Repeat exactly the lines of the listing below, please, starting with the first and ending with the line containing "InsertAPIKeyParams_ID := keyID;"; leave out the rest.
** Opening Material for this task block **
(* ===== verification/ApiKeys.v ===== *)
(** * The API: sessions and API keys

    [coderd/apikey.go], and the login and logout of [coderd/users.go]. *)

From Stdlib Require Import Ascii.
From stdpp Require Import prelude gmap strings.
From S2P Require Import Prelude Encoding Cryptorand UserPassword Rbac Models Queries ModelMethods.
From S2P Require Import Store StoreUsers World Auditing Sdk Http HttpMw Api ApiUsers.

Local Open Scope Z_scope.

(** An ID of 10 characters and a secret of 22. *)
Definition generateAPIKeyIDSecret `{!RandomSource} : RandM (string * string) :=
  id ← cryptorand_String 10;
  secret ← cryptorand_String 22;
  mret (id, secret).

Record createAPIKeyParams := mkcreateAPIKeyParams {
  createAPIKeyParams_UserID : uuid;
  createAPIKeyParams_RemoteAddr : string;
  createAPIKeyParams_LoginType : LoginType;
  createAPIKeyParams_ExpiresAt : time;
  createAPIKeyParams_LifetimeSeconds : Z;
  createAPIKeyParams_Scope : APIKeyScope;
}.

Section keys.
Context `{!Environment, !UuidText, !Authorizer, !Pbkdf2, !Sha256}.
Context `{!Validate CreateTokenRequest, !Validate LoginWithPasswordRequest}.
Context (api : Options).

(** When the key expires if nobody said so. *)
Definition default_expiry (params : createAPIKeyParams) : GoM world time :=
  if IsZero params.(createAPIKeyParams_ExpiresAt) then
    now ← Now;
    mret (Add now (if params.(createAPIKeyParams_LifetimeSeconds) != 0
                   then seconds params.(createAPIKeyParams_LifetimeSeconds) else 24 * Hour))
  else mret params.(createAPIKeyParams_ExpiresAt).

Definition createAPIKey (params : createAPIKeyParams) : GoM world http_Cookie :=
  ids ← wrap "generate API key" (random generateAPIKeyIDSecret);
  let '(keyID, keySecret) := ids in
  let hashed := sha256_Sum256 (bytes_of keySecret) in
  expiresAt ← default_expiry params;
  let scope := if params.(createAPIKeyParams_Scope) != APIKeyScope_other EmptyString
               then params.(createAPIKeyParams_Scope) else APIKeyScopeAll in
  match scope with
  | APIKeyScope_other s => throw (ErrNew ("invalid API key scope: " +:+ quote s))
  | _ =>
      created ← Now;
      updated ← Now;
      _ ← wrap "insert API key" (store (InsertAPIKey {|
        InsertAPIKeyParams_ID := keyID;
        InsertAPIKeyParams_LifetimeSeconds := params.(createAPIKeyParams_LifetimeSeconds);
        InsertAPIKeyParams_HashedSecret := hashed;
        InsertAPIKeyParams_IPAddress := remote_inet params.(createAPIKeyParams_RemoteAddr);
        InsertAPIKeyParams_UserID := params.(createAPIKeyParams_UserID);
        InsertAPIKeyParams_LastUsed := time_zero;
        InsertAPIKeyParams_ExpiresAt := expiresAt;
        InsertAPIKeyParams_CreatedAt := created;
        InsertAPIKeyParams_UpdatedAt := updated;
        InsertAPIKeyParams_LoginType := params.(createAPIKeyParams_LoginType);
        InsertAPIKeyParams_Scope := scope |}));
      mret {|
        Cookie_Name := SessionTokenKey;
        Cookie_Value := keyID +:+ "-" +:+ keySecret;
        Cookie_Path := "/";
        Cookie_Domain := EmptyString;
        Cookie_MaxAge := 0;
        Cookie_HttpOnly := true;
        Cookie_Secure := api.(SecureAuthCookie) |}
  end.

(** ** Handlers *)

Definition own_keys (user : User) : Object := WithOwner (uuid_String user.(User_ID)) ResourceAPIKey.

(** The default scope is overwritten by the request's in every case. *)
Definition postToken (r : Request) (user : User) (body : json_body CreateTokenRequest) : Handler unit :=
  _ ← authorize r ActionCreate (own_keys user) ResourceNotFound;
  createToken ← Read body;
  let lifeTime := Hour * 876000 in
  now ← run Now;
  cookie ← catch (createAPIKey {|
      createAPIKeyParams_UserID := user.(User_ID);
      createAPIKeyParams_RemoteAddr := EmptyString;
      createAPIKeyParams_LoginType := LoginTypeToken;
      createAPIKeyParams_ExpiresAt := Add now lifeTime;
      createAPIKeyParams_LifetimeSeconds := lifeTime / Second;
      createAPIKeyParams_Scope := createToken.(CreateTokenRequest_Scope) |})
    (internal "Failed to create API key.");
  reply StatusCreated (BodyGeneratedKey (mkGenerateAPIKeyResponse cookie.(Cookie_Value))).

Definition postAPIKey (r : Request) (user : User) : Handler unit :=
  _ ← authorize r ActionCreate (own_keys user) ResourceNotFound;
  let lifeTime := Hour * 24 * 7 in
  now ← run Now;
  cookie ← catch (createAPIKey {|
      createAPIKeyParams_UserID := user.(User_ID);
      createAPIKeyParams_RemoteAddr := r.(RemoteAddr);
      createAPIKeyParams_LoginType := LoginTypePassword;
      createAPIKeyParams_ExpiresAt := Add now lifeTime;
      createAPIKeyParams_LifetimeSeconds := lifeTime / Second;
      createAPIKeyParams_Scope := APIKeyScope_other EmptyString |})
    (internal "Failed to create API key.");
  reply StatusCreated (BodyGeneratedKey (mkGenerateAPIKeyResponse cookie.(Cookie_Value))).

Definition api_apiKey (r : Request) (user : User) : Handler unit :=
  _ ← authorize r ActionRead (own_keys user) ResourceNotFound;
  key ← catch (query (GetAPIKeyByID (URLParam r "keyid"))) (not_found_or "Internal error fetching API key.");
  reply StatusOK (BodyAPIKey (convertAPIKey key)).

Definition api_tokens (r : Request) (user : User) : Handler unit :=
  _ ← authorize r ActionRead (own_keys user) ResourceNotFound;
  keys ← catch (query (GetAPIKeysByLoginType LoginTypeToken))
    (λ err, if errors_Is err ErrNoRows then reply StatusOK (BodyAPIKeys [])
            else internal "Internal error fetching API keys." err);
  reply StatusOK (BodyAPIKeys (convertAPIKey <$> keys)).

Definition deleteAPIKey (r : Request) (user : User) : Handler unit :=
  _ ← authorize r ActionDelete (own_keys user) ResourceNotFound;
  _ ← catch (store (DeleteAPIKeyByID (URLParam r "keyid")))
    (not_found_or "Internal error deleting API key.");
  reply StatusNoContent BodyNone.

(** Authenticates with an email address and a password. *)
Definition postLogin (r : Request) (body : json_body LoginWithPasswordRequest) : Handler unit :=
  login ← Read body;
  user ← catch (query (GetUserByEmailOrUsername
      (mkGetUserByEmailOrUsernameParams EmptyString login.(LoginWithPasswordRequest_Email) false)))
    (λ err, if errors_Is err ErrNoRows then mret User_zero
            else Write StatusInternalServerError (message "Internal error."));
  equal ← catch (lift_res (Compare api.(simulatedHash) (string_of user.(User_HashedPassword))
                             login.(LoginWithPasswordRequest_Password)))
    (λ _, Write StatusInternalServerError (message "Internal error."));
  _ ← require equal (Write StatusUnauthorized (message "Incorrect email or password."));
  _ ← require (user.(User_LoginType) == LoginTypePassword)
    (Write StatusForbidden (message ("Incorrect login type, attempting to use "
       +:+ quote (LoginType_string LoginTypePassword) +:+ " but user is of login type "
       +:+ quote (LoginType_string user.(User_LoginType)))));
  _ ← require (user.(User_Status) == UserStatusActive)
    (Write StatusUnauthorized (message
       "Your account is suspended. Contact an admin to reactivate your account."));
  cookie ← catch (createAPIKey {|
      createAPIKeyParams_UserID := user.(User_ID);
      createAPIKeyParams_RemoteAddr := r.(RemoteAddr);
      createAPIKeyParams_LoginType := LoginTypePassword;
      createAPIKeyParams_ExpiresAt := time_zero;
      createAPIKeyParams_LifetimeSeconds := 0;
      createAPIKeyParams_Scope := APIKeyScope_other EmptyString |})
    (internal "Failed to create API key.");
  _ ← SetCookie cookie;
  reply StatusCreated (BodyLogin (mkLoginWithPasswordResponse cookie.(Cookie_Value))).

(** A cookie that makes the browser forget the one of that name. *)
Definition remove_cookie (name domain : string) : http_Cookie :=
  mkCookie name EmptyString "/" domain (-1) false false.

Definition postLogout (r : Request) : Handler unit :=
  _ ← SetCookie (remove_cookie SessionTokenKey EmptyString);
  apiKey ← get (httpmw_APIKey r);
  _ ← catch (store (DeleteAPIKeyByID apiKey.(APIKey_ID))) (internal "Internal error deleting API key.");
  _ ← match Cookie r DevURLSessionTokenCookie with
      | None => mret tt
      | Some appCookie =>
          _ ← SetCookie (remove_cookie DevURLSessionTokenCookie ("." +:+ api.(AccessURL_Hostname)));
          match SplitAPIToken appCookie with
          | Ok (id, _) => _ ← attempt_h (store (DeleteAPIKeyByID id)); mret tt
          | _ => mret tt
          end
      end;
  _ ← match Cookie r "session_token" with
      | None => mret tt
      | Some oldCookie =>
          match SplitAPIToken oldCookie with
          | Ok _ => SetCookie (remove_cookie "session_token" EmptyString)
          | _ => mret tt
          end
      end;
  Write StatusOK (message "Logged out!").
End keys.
** Closing Material for this task block **
__Your response__:
(* ===== verification/ApiKeys.v ===== *)
(** * The API: sessions and API keys

    [coderd/apikey.go], and the login and logout of [coderd/users.go]. *)

From Stdlib Require Import Ascii.
From stdpp Require Import prelude gmap strings.
From S2P Require Import Prelude Encoding Cryptorand UserPassword Rbac Models Queries ModelMethods.
From S2P Require Import Store StoreUsers World Auditing Sdk Http HttpMw Api ApiUsers.

Local Open Scope Z_scope.

(** An ID of 10 characters and a secret of 22. *)
Definition generateAPIKeyIDSecret `{!RandomSource} : RandM (string * string) :=
  id ← cryptorand_String 10;
  secret ← cryptorand_String 22;
  mret (id, secret).

Record createAPIKeyParams := mkcreateAPIKeyParams {
  createAPIKeyParams_UserID : uuid;
  createAPIKeyParams_RemoteAddr : string;
  createAPIKeyParams_LoginType : LoginType;
  createAPIKeyParams_ExpiresAt : time;
  createAPIKeyParams_LifetimeSeconds : Z;
  createAPIKeyParams_Scope : APIKeyScope;
}.

Section keys.
Context `{!Environment, !UuidText, !Authorizer, !Pbkdf2, !Sha256}.
Context `{!Validate CreateTokenRequest, !Validate LoginWithPasswordRequest}.
Context (api : Options).

(** When the key expires if nobody said so. *)
Definition default_expiry (params : createAPIKeyParams) : GoM world time :=
  if IsZero params.(createAPIKeyParams_ExpiresAt) then
    now ← Now;
    mret (Add now (if params.(createAPIKeyParams_LifetimeSeconds) != 0
                   then seconds params.(createAPIKeyParams_LifetimeSeconds) else 24 * Hour))
  else mret params.(createAPIKeyParams_ExpiresAt).

Definition createAPIKey (params : createAPIKeyParams) : GoM world http_Cookie :=
  ids ← wrap "generate API key" (random generateAPIKeyIDSecret);
  let '(keyID, keySecret) := ids in
  let hashed := sha256_Sum256 (bytes_of keySecret) in
  expiresAt ← default_expiry params;
  let scope := if params.(createAPIKeyParams_Scope) != APIKeyScope_other EmptyString
               then params.(createAPIKeyParams_Scope) else APIKeyScopeAll in
  match scope with
  | APIKeyScope_other s => throw (ErrNew ("invalid API key scope: " +:+ quote s))
  | _ =>
      created ← Now;
      updated ← Now;
      _ ← wrap "insert API key" (store (InsertAPIKey {|
        InsertAPIKeyParams_ID := keyID;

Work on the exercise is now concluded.